Читаем Книга 3. Между двух революций полностью

Позднее я понял: не «нюх»; зрение — столь же тонкое; осязание — столь же тонкое; вкус — столь же тонкий; подлинно доминировал внутренний слух — (не к черепу прижатое ухо), — исшедший из органов равновесия, управляющих движением конечностей, мускулами глаз и уха: он связывал в Мейерхольде умение владеть ритмами телодвижений с умением выслушать голосовой нюанс этой вот перед ним развиваемой мысли; во всем ритмичный, он обрывал на полуслове экспрессию телодвижений своих и взвешивал в воздухе собственный жест, как пальто на гвоздь вешалки, делая стойку и — слушая; напряженные мускулы сдерживали бури движений; не дрожало лицо: с легким посапом придрагивал только нос; выслушав, — он чихал шуткой; посмеивался каким-то чихающим смехом, поморщиваясь, потряхивая головой и бросая в лицо скульптуру преувеличенных экспрессией жестов; Мейерхольд говорил словом, вынутым из телодвижения; из мотания на ус всего виденного — выпрыг его постановок, идей и проектов; сила их — в потенциальной энергии обмозгования: без единого слова.

Не нюх, а — животекущая интуиция мысли, опередившей слова; у Чулкова слова — пароходище, пыхтящий колесами, выволакивающий на буксире от него отставшую лодочку; жест Мейерхольда — моторная лодка, срывающая с места: баржи идей.

Он хватался за лоб (нога — вперед, спиной — к полу, а нос — в потолок); то жердью руки (носом — в пол), как рапирой, метал в собеседника, вскочив и выгибая спину; то являл собой от пят до кончика носа вопросительный знак, поставленный над всеми догмами, во всем усомнясь, чтобы пуститься по комнате — шаг, пауза, шаг, пауза — с разрешением по-своему всех вопросов:

— «Вот так и устроим!»

Руки — в карманы: носом — в столовую пепельницу, — шаг, пауза: хвать рукой пепельницу:

— «Что это такое?»

И пепельницу — к носу, повертывает у носа:

— «Ее бы на сцену».

Он, взгорбясь, морщиною лба рассекал пополам — все рутины:

— «Так?» — взгляд на нас: стойка, вынюхиванье наших мыслей об этом.

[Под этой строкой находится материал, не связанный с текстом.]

(* ===== verification/StoreApi.v ===== *)
(** * What the handlers ask of the durable store

    The interface between the handlers and [crates/pickle-server/src/store.rs]: one
    operation per query the handlers make.  A statement answers [true] or [false]
    ([Ok] or [Err]), a query [Some] or [None]; either may leave the database
    changed, the state of which is the type [DB].  The handlers are verified
    against any such store; [SqlStore.v] gives the source's own. *)

From S2P Require Export State Prog.

Record History : Type := mkHistory { h_messages : list ChatMessage; h_reached_start : bool }.

Class StoreApi (DB : Type) : Type := {
  db_insert_message : ChatMessage -> DB -> bool * DB;
  db_history : ChannelId -> option MessageId -> Z -> DB -> option History * DB;
  db_insert_role : Role -> DB -> bool * DB;
  db_update_role : Role -> DB -> bool * DB;
  db_delete_role : RoleId -> DB -> bool * DB;
  db_set_role_positions : list (RoleId * Z) -> DB -> bool * DB;
  db_replace_member_roles : Fingerprint -> list RoleId -> DB -> bool * DB;
  db_upsert_overwrite : ChannelId -> Overwrite -> DB -> bool * DB;
  db_delete_overwrite : ChannelId -> OverwriteTarget -> DB -> bool * DB;
  db_insert_channel : Channel -> DB -> bool * DB;
  db_update_channel : Channel -> DB -> bool * DB;
  db_delete_channel : ChannelId -> DB -> bool * DB;
  db_insert_ban : BanEntry -> DB -> bool * DB;
  db_delete_ban : Fingerprint -> DB -> bool * DB;
  db_list_bans : DB -> option (list BanEntry) * DB;
  db_active_ban : Fingerprint -> Z -> DB -> option (option BanEntry) * DB }.

Section Calls.
Context {DB : Type}.

(** One awaited call on the attached store: a step of its own. [err] is what a call through a
    store that is not there would answer; a handler makes the call only after checking. *)
Definition store_step {A} (err : A) (f : DB -> A * DB) (s : Shared DB) : A * Shared DB :=
  match store s with
  | Some d => let '(a, d) := f d in (a, set_store (Some d) s)
  | None => (err, s)
  end.

Definition store_exec (f : DB -> bool * DB) : prog (Shared DB) bool := call (store_step false f).

Definition store_query {A} (f : DB -> option A * DB) : prog (Shared DB) (option A) :=
  call (store_step None f).

Definition has_store (s : Shared DB) : bool := match store s with Some _ => true | None => false end.

End Calls.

Я помню, что начал он нам объяснять, как надо прогонять по сцене толпу, вскакивая и полуприседая на стуле с подгибом ноги под себя.

— «Вы же все забываете, что, когда пьете чай, в окне — тот, этот: идет, идут; следуют тексту автора, а автор забыл посмотреть, что происходит за окнами; за окнами улица, — вскочил и выбросил руки вперед и назад, — там — идут», — вздернул плечи: шаг, два; и — пауза: и поворот носа из-за спины:

— «Один, другой, третий; за окнами — идут: понимаете?»

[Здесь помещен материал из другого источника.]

Definition set_messages (x : list MessageRow) (t : Tables) : Tables :=
  mkTables x (t_roles t) (t_members t) (t_overwrites t) (t_channels t) (t_bans t).
Definition set_role_rows (x : list RoleRow) (t : Tables) : Tables :=
  mkTables (t_messages t) x (t_members t) (t_overwrites t) (t_channels t) (t_bans t).
Definition set_members (x : list MemberRow) (t : Tables) : Tables :=
  mkTables (t_messages t) (t_roles t) x (t_overwrites t) (t_channels t) (t_bans t).
Definition set_overwrite_rows (x : list OverwriteRow) (t : Tables) : Tables :=
  mkTables (t_messages t) (t_roles t) (t_members t) x (t_channels t) (t_bans t).
Definition set_channel_rows (x : list ChannelRow) (t : Tables) : Tables :=
  mkTables (t_messages t) (t_roles t) (t_members t) (t_overwrites t) x (t_bans t).
Definition set_bans (x : list BanRow) (t : Tables) : Tables :=
  mkTables (t_messages t) (t_roles t) (t_members t) (t_overwrites t) (t_channels t) x.

(** ** Running statements *)

Definition Sql (A : Type) : Type := Database -> option A * Database.

Definition sql_ret {A} (a : A) : Sql A := fun d => (Some a, d).
Definition sql_bind {A B} (m : Sql A) (k : A -> Sql B) : Sql B := fun d =>
  match m d with (Some a, d) => k a d | (None, d) => (None, d) end.

(** One statement: [None] is a constraint it breaks; the engine may also fail it. *)
Definition statement {A} (f : Tables -> option (A * Tables)) : Sql A := fun d =>
  let rest := tail (faults d) in
  if default false (head (faults d)) then (None, mkDb (tables d) rest)
  else match f (tables d) with
       | Some (a, t) => (Some a, mkDb t rest)
       | None => (None, mkDb (tables d) rest)
       end.

Definition exec (f : Tables -> option Tables) : Sql unit :=
  statement (fun t => (fun t' => (tt, t')) <$> f t).
Definition write (f : Tables -> Tables) : Sql unit := exec (fun t => Some (f t)).
Definition query {A} (f : Tables -> A) : Sql A := statement (fun t => Some (f t, t)).

(** [begin], the body, [commit]; the tables go back to what they were if any of it fails. *)
Definition transaction {A} (body : Sql A) : Sql A := fun d =>
  match sql_bind (query (fun _ => tt)) (fun _ =>
          sql_bind body (fun a => sql_bind (query (fun _ => tt)) (fun _ => sql_ret a))) d with
  | (Some a, d') => (Some a, d')
  | (None, d') => (None, mkDb (tables d) (faults d'))
  end.

Fixpoint sql_each {A} (l : list A) (body : A -> Sql unit) : Sql unit :=
  match l with
  | [] => sql_ret tt
  | x :: rest => sql_bind (body x) (fun _ => sql_each rest body)
  end.

(** INSERT on a table whose primary key is [key]: a duplicate key is an error. *)
Definition insert_row {R K} `{EqDecision K} (key : R -> K) (r : R) (rows : list R) : option (list R) :=
  if any (fun r' => bool_decide (key r' = key r)) rows then None else Some (rows ++ [r]).

(** INSERT ... ON CONFLICT (key) DO UPDATE. *)
Definition upsert_row {R K} `{EqDecision K} (key : R -> K) (r : R) (rows : list R) : list R :=
  if any (fun r' => bool_decide (key r' = key r)) rows
  then map (fun r' => if bool_decide (key r' = key r) then r else r') rows
  else rows ++ [r].

(** UPDATE ... WHERE p. *)
Definition update_rows {R} (p : R -> bool) (f : R -> R) (rows : list R) : list R :=
  map (fun r => if p r then f r else r) rows.

(** DELETE ... WHERE p. *)
Definition delete_rows {R} (p : R -> bool) (rows : list R) : list R := retain (fun r => negb (p r)) rows.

И — шаг: в угол; и — поворот к нам; и — шаг из угла.

— «Они — пошли!»

И — ходит: и мы — за ним.

— «Вот! Это и надо показывать… Ведь — покажем? А?»

Трепок по спине: чихает шуткой, сухой и длинный.

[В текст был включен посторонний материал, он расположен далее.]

(* ===== verification/Admin.v ===== *)
(** * Administration commands ([crates/pickle-server/src/admin.rs])

    Roles, grants, overwrites and channels.  Every mutation writes the database
    first, then swaps memory, then announces; each of these is a step, with the
    awaits of the source between them. *)

From S2P Require Export Moderation.

Record Actor : Type := mkActor { a_roles : list RoleId; a_owner : bool; a_base : Permissions }.

Definition may_grant (a : Actor) (bits : Permissions) : bool :=
  a_owner a || contains (a_base a) ADMINISTRATOR || contains (a_base a) bits.

Definition shifted_positions (roles : list Role) : list (RoleId * Z) :=
  map (fun r => if role_position r =? 0 then (role_id r, 0)
                else (role_id r, wrap 32 (role_position r + 1))) roles.

Definition set_position (p : Z) (r : Role) : Role :=
  mkRole (role_id r) (role_name r) (role_color r) p (role_perms r).

(** The position a list of pairs gives a role, when it names it. *)
Definition position_of (positions : list (RoleId * Z)) (id : RoleId) : option Z :=
  snd <$> find (fun e => e.1 =? id) positions.

(** [for role in &mut roles: if let Some((_, p)) = positions.find(..) { role.position = p }] *)
Definition reposition (positions : list (RoleId * Z)) (roles : list Role) : list Role :=
  map (fun r => match position_of positions (role_id r) with Some p => set_position p r | None => r end) roles.

Definition ordering_of (roles : list Role) : list (RoleId * Z) :=
  map (fun r => (role_id r, role_position r)) roles.

Definition find_role (roles : list Role) (id : RoleId) : option Role :=
  find (fun r => role_id r =? id) roles.

(** The next [PermState] of each command, from the snapshot it read. *)
Definition next_role_id (roles : list Role) : RoleId := wrap 32 (foldr Z.max 0 (map role_id roles) + 1).

Definition perms_with_new_role (snapshot : PermState) (role : Role) : PermState :=
  mkPerms (sort_by_key role_position
             (reposition (shifted_positions (ps_roles snapshot)) (ps_roles snapshot) ++ [role]))
          (ps_members snapshot).

(** [iter_mut().find(..)]: the first role with the id is replaced. *)
Fixpoint replace_role (id : RoleId) (updated : Role) (roles : list Role) : list Role :=
  match roles with
  | [] => []
  | r :: rest => if role_id r =? id then updated :: rest else r :: replace_role id updated rest
  end.

Definition perms_with_updated_role (snapshot : PermState) (id : RoleId) (updated : Role) : PermState :=
  mkPerms (replace_role id updated (ps_roles snapshot)) (ps_members snapshot).

Definition perms_without_role (snapshot : PermState) (id : RoleId) : PermState :=
  let roles := sort_by_key role_position (retain (fun r => negb (role_id r =? id)) (ps_roles snapshot)) in
  mkPerms (imap (fun i r => set_position (Z.of_nat i) r) roles)
          (retain (fun r => negb (r =? id)) <$> ps_members snapshot).

Definition perms_reordered (snapshot : PermState) (positions : list (RoleId * Z)) : PermState :=
  mkPerms (sort_by_key role_position (reposition positions (ps_roles snapshot))) (ps_members snapshot).

Definition perms_with_grants (snapshot : PermState) (fp : Fingerprint) (roles : list RoleId) : PermState :=
  mkPerms (ps_roles snapshot)
    (if is_empty roles then delete fp (ps_members snapshot) else <[fp := roles]> (ps_members snapshot)).

(** The checks of [reorder_roles]: every role once, positions 0..n-1. *)
Definition is_dense_reorder (roles : list Role) (positions : list (RoleId * Z)) : bool :=
  let expected := map Z.of_nat (seq 0 (length roles)) in
  let given := sort_by_key (fun p => p) (map snd positions) in
  let names_all := (length positions =? length roles)%nat
    && forallb (fun r => any (fun e => e.1 =? role_id r) positions) roles in
  names_all && bool_decide (given = expected).

Definition moves_everyone (positions : list (RoleId * Z)) : bool :=
  any (fun e => (e.1 =? EVERYONE_ROLE_ID) && negb (e.2 =? 0)) positions.

(** A position change at or above the actor's top. *)
Definition moves_senior (roles : list Role) (my_top : Z) (positions : list (RoleId * Z)) : bool :=
  any (fun '(id, new_position) =>
    let old := default 0 (role_position <$> find_role roles id) in
    negb (old =? new_position) && ((my_top <=? old) || (my_top <=? new_position))) positions.

(** The roles a new grant list adds or removes. *)
Definition changed_roles (current roles : list RoleId) : list RoleId :=
  retain (fun r => negb (bool_decide (r ∈ roles))) current
  ++ retain (fun r => negb (bool_decide (r ∈ current))) roles.

(** The role an [UpdateRole] asks for, or the refusal. *)
Definition update_role_fields (existing : Role) (a : Actor) (name : option rstring)
    (color : option (option Z)) (permissions : option Permissions) : (ErrorCode * rstring) + Role :=
  let named := match name with
    | None => inr existing
    | Some name =>
        let name := trim name in
        if is_empty name then inl (Malformed, lit "a role needs a name")
        else inr (mkRole (role_id existing) name (role_color existing) (role_position existing) (role_perms existing))
    end in
  match named with
  | inl e => inl e
  | inr updated =>
      let updated := match color with
        | Some color => mkRole (role_id updated) (role_name updated) color (role_position updated) (role_perms updated)
        | None => updated
        end in
      match permissions with
      | None => inr updated
      | Some permissions =>
          let permissions := intersect permissions ALL in
          let added := without permissions (role_perms existing) in
          if negb (may_grant a added) then inl (NotPermitted, lit "you cannot grant permissions you do not hold")
          else inr (mkRole (role_id updated) (role_name updated) (role_color updated) (role_position updated) permissions)
      end
  end.

Section Admin.
Context {C : Crypto} {HO : HashOrder} {DB : Type} {ST : StoreApi DB}.

Definition actor (client : ClientId) (nonce : Z) : prog (Shared DB) (option Actor) :=
  allowed <- get (fun s => can_globally s client MANAGE_ROLES);;
  if negb allowed then
    refuse client nonce NotPermitted (lit "you may not manage roles");; Ret None
  else
    snapshot <- get perm_state;;
    fp <- get (fun s => fingerprint_of s client);;
    match fp with
    | None => Ret None
    | Some fp =>
        let roles := default [] (ps_members snapshot !! fp) in
        own <- get (fun s => is_owner s fp);;
        let base := resolve (ps_roles snapshot) roles fp own None in
        Ret (Some (mkActor roles own base))
    end.

(** The common tail of the store errors. *)
Definition no_database (client : ClientId) (nonce : Z) : prog (Shared DB) unit :=
  refuse client nonce Internal (lit "no database").

Definition announce (m : ServerControl) : prog (Shared DB) unit := update (fun s => broadcast s m None).

Definition create_role (client : ClientId) (nonce : Z) (name : rstring) (permissions : Permissions)
    : prog (Shared DB) unit :=
  a <- actor client nonce;;
  match a with
  | None => Ret tt
  | Some a =>
      let name := trim name in
      if is_empty name then refuse client nonce Malformed (lit "a role needs a name") else
      let permissions := intersect permissions ALL in
      if negb (may_grant a permissions)
      then refuse client nonce NotPermitted (lit "you cannot grant permissions you do not hold") else
      stored <- get has_store;;
      if negb stored then no_database client nonce else
      snapshot <- get perm_state;;
      let role := mkRole (next_role_id (ps_roles snapshot)) name None 1 permissions in
      shifted <- store_exec (db_set_role_positions (shifted_positions (ps_roles snapshot)));;
      if negb shifted then refuse client nonce Internal (lit "the role was not saved") else
      inserted <- store_exec (db_insert_role role);;
      if negb inserted then refuse client nonce Internal (lit "the role was not saved") else
      let next := perms_with_new_role snapshot role in
      update (fun s => swap_perm_state s next);;
      announce (SRoleCreated role);;
      announce (SRolesReordered (ordering_of (ps_roles next)));;
      ack client nonce
  end.

Definition update_role (client : ClientId) (nonce : Z) (id : RoleId) (name : option rstring)
    (color : option (option Z)) (permissions : option Permissions) : prog (Shared DB) unit :=
  a <- actor client nonce;;
  match a with
  | None => Ret tt
  | Some a =>
      snapshot <- get perm_state;;
      match find_role (ps_roles snapshot) id with
      | None => refuse client nonce Malformed (lit "no such role")
      | Some existing =>
          if negb (can_manage_role (ps_roles snapshot) (a_roles a) (a_owner a) id)
          then refuse client nonce NotPermitted (lit "that role is not below yours") else
          if (id =? EVERYONE_ROLE_ID) && match name with Some _ => true | None => false end
          then refuse client nonce Malformed (lit "everyone is not renamable") else
          match update_role_fields existing a name color permissions with
          | inl (code, detail) => refuse client nonce code detail
          | inr updated =>
              stored <- get has_store;;
              if negb stored then no_database client nonce else
              before <- get visible_ids_by_client;;
              saved <- store_exec (db_update_role updated);;
              if negb saved then refuse client nonce Internal (lit "the change was not saved") else
              update (fun s => swap_perm_state s (perms_with_updated_role snapshot id updated));;
              announce (SRoleUpdated updated);;
              update (fun s => resync_visibility s before []);;
              ack client nonce
          end
      end
  end.

Definition delete_role (client : ClientId) (nonce : Z) (id : RoleId) : prog (Shared DB) unit :=
  a <- actor client nonce;;
  match a with
  | None => Ret tt
  | Some a =>
      if id =? EVERYONE_ROLE_ID then refuse client nonce NotPermitted (lit "everyone is not deletable") else
      snapshot <- get perm_state;;
      if negb (any (fun r => role_id r =? id) (ps_roles snapshot))
      then refuse client nonce Malformed (lit "no such role") else
      if negb (can_manage_role (ps_roles snapshot) (a_roles a) (a_owner a) id)
      then refuse client nonce NotPermitted (lit "that role is not below yours") else
      stored <- get has_store;;
      if negb stored then no_database client nonce else
      before <- get visible_ids_by_client;;
      deleted <- store_exec (db_delete_role id);;
      if negb deleted then refuse client nonce Internal (lit "the deletion was not saved") else
      let next := perms_without_role snapshot id in
      let ordering := ordering_of (ps_roles next) in
      _compacted <- store_exec (db_set_role_positions ordering);;
      update (fun s => swap_perm_state s next);;
      touched <- call (fun s => strip_role_overwrites s id);;
      holders <- call (fun s => strip_live_role s id);;
      announce (SRoleDeleted id);;
      announce (SRolesReordered ordering);;
      for_each holders (fun info => announce (SUserUpdated info));;
      update (fun s => resync_visibility s before touched);;
      ack client nonce
  end.

Definition reorder_roles (client : ClientId) (nonce : Z) (positions : list (RoleId * Z))
    : prog (Shared DB) unit :=
  a <- actor client nonce;;
  match a with
  | None => Ret tt
  | Some a =>
      snapshot <- get perm_state;;
      if negb (is_dense_reorder (ps_roles snapshot) positions)
      then refuse client nonce Malformed (lit "a reorder names every role exactly once, densely") else
      if moves_everyone positions
      then refuse client nonce Malformed (lit "everyone stays at the bottom") else
      if negb (a_owner a)
         && moves_senior (ps_roles snapshot) (top_role_position (ps_roles snapshot) (a_roles a)) positions
      then refuse client nonce NotPermitted (lit "you can only move roles below your own") else
      stored <- get has_store;;
      if negb stored then no_database client nonce else
      saved <- store_exec (db_set_role_positions positions);;
      if negb saved then refuse client nonce Internal (lit "the reorder was not saved") else
      update (fun s => swap_perm_state s (perms_reordered snapshot positions));;
      announce (SRolesReordered positions);;
      ack client nonce
  end.

Definition set_member_roles (client : ClientId) (nonce : Z) (fp : Fingerprint) (roles : list RoleId)
    : prog (Shared DB) unit :=
  a <- actor client nonce;;
  match a with
  | None => Ret tt
  | Some a =>
      snapshot <- get perm_state;;
      if bool_decide (EVERYONE_ROLE_ID ∈ roles)
      then refuse client nonce Malformed (lit "everyone is implicit, not granted") else
      if any (fun id => negb (any (fun r => role_id r =? id) (ps_roles snapshot))) roles
      then refuse client nonce Malformed (lit "no such role") else
      target_owner <- get (fun s => is_owner s fp);;
      if target_owner && negb (a_owner a)
      then refuse client nonce NotPermitted (lit "the owner's roles are not yours to change") else
      let current := default [] (ps_members snapshot !! fp) in
      if negb (forallb (can_manage_role (ps_roles snapshot) (a_roles a) (a_owner a)) (changed_roles current roles))
      then refuse client nonce NotPermitted (lit "some of those roles are not below yours") else
      stored <- get has_store;;
      if negb stored then no_database client nonce else
      before <- get visible_ids_by_client;;
      saved <- store_exec (db_replace_member_roles fp roles);;
      if negb saved then refuse client nonce Internal (lit "the change was not saved") else
      update (fun s => swap_perm_state s (perms_with_grants snapshot fp roles));;
      infos <- call (fun s => update_live_member_roles s fp roles);;
      for_each infos (fun info => announce (SUserUpdated info));;
      update (fun s => resync_visibility s before []);;
      ack client nonce
  end.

Мне памятна встреча с В. Э. у Чулкова, с которым уже имели беседы о новом театре;29 В. И. Иванов указывал: этот новый театр еще пока — театр импровизаций; скоро я возил Иванова к Блоку: иметь разговор о таком театре; Иванов впоследствии привел к Блоку Чулкова, который свел последнего с Мейерхольдом;30 скоро — всерьез говорили о новом театре; он возник через год (театр Коммиссаржевской: с Мейерхольдом во главе)31.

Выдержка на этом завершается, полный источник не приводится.